▸ ACTION ITEM: Once the line containing "memcpy_at v1 5" has been printed, stop; print every line before it exactly, starting at the top of the material below.

▸ INPUT DATA:
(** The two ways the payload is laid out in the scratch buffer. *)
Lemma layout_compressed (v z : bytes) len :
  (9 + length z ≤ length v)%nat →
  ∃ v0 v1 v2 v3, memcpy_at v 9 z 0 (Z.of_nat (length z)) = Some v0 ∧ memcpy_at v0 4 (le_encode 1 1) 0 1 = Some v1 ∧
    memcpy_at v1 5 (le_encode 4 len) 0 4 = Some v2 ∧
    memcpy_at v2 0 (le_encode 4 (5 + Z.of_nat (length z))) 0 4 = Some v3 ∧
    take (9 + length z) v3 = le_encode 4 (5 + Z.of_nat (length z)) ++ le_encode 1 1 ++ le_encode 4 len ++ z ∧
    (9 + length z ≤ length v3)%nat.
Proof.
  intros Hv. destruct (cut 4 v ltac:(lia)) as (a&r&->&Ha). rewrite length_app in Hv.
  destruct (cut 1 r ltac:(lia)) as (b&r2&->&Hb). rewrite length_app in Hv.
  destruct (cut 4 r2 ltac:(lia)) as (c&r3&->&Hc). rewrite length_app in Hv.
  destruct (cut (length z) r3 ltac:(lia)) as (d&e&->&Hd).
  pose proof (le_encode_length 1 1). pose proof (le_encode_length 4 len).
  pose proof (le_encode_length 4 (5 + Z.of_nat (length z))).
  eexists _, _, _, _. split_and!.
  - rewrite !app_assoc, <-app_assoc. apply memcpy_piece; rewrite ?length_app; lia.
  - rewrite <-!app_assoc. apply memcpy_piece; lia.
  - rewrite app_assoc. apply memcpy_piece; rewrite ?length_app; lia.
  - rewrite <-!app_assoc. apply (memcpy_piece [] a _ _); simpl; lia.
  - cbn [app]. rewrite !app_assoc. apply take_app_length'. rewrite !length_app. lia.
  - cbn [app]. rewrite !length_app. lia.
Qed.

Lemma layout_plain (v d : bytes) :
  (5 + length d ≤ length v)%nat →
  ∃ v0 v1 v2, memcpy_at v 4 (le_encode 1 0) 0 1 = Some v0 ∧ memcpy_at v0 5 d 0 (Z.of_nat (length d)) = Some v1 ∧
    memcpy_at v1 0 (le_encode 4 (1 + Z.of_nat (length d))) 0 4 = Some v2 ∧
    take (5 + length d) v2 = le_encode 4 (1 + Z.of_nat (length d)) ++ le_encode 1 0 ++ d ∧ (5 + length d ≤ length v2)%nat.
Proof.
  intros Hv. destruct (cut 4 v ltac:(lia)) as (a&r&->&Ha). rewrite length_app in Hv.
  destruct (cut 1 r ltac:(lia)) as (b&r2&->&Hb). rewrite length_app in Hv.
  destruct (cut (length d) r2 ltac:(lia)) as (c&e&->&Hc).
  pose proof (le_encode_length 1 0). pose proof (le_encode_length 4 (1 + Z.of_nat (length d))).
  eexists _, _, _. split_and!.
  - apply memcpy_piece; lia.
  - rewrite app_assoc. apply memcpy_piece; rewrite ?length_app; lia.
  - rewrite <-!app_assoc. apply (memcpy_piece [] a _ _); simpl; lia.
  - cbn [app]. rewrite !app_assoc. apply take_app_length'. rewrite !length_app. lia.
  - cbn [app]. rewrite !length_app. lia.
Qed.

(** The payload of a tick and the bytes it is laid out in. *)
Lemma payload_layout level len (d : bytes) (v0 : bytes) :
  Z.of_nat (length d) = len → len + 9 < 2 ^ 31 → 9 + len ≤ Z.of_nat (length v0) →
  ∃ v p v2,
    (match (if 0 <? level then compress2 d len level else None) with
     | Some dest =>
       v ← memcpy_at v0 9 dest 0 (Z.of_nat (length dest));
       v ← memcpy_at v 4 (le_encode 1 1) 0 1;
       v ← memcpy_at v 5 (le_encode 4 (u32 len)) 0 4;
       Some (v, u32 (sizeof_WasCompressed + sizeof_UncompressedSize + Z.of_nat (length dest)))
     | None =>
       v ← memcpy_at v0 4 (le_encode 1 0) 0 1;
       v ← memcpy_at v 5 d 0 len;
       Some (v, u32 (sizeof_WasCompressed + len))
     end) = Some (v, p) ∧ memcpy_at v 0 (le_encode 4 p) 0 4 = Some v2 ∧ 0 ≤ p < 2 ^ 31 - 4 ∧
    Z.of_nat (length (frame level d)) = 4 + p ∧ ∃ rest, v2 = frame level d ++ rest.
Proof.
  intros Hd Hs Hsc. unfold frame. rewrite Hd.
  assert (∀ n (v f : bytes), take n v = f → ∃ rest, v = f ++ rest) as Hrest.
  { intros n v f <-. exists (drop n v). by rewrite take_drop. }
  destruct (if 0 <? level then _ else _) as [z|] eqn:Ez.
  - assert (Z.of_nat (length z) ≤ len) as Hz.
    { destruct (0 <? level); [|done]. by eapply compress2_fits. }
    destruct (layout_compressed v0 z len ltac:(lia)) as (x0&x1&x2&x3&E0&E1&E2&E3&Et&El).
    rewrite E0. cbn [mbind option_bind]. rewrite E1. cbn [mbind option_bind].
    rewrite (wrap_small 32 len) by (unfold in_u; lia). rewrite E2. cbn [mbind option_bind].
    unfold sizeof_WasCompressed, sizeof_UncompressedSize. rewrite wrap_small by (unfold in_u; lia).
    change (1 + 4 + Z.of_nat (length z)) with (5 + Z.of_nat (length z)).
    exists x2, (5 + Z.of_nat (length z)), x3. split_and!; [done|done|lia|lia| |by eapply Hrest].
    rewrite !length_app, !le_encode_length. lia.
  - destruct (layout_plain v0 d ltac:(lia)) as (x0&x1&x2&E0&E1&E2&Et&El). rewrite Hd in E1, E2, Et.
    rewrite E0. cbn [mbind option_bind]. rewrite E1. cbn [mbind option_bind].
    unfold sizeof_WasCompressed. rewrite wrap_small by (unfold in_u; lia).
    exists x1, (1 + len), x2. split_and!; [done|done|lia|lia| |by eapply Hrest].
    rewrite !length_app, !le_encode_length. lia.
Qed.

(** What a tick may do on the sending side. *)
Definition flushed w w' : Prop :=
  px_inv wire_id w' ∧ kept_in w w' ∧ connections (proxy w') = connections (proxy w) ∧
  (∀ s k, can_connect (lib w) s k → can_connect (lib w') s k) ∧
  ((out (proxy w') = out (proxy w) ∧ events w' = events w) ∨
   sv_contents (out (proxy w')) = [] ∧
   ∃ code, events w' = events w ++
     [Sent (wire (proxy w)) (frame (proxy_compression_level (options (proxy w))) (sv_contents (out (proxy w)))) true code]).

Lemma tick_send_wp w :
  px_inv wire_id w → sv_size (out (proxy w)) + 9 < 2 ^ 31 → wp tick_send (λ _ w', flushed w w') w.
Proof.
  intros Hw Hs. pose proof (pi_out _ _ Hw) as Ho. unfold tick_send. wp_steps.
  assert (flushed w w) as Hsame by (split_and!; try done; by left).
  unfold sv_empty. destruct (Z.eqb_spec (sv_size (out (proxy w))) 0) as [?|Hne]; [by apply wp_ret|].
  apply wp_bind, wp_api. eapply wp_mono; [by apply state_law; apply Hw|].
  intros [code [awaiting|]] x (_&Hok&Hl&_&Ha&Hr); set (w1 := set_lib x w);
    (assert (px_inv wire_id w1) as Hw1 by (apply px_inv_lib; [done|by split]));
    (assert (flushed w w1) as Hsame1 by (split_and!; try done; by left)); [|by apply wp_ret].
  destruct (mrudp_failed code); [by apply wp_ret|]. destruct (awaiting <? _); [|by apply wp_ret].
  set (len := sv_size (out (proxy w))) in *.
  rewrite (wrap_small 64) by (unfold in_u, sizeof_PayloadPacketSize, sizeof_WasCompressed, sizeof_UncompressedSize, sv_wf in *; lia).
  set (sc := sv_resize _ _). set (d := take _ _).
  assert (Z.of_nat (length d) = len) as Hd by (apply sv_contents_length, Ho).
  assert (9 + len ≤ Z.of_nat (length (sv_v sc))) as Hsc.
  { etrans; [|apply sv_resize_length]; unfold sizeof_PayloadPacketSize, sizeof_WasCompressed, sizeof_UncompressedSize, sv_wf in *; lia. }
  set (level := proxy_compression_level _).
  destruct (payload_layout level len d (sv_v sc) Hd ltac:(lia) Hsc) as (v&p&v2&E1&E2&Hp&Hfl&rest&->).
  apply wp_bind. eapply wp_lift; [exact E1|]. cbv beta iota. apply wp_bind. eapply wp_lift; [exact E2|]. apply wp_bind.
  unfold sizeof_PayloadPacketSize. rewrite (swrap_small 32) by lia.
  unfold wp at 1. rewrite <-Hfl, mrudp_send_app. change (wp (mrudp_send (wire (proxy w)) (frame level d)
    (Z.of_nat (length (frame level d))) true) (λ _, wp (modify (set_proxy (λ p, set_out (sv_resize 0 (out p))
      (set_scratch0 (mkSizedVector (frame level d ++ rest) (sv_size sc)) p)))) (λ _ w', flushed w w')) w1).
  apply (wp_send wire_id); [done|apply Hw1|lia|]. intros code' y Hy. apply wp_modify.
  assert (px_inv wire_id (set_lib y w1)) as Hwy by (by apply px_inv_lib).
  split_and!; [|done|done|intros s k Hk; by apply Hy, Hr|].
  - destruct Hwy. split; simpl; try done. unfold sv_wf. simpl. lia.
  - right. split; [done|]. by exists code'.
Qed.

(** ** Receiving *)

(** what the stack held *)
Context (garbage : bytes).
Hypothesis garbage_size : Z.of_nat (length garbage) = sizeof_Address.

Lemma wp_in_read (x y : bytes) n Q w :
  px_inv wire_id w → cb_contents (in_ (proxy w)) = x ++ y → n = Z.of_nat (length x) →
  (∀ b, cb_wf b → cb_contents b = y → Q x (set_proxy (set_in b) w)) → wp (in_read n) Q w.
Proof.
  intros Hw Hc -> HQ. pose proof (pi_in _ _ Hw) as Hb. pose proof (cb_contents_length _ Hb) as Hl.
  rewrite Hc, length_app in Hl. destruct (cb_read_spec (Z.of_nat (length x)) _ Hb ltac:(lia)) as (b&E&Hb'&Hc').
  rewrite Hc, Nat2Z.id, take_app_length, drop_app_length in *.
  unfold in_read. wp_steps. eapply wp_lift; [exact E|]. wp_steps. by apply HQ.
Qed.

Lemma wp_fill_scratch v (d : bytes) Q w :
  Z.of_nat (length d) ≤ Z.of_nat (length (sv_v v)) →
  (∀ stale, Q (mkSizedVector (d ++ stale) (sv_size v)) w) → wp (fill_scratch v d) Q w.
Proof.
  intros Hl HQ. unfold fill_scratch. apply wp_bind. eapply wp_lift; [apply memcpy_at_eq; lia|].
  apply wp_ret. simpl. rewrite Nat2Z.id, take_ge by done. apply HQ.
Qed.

▸ ANSWER BOX:
(** The two ways the payload is laid out in the scratch buffer. *)
Lemma layout_compressed (v z : bytes) len :
  (9 + length z ≤ length v)%nat →
  ∃ v0 v1 v2 v3, memcpy_at v 9 z 0 (Z.of_nat (length z)) = Some v0 ∧ memcpy_at v0 4 (le_encode 1 1) 0 1 = Some v1 ∧
    memcpy_at v1 5 (le_encode 4 len) 0 4 = Some v2 ∧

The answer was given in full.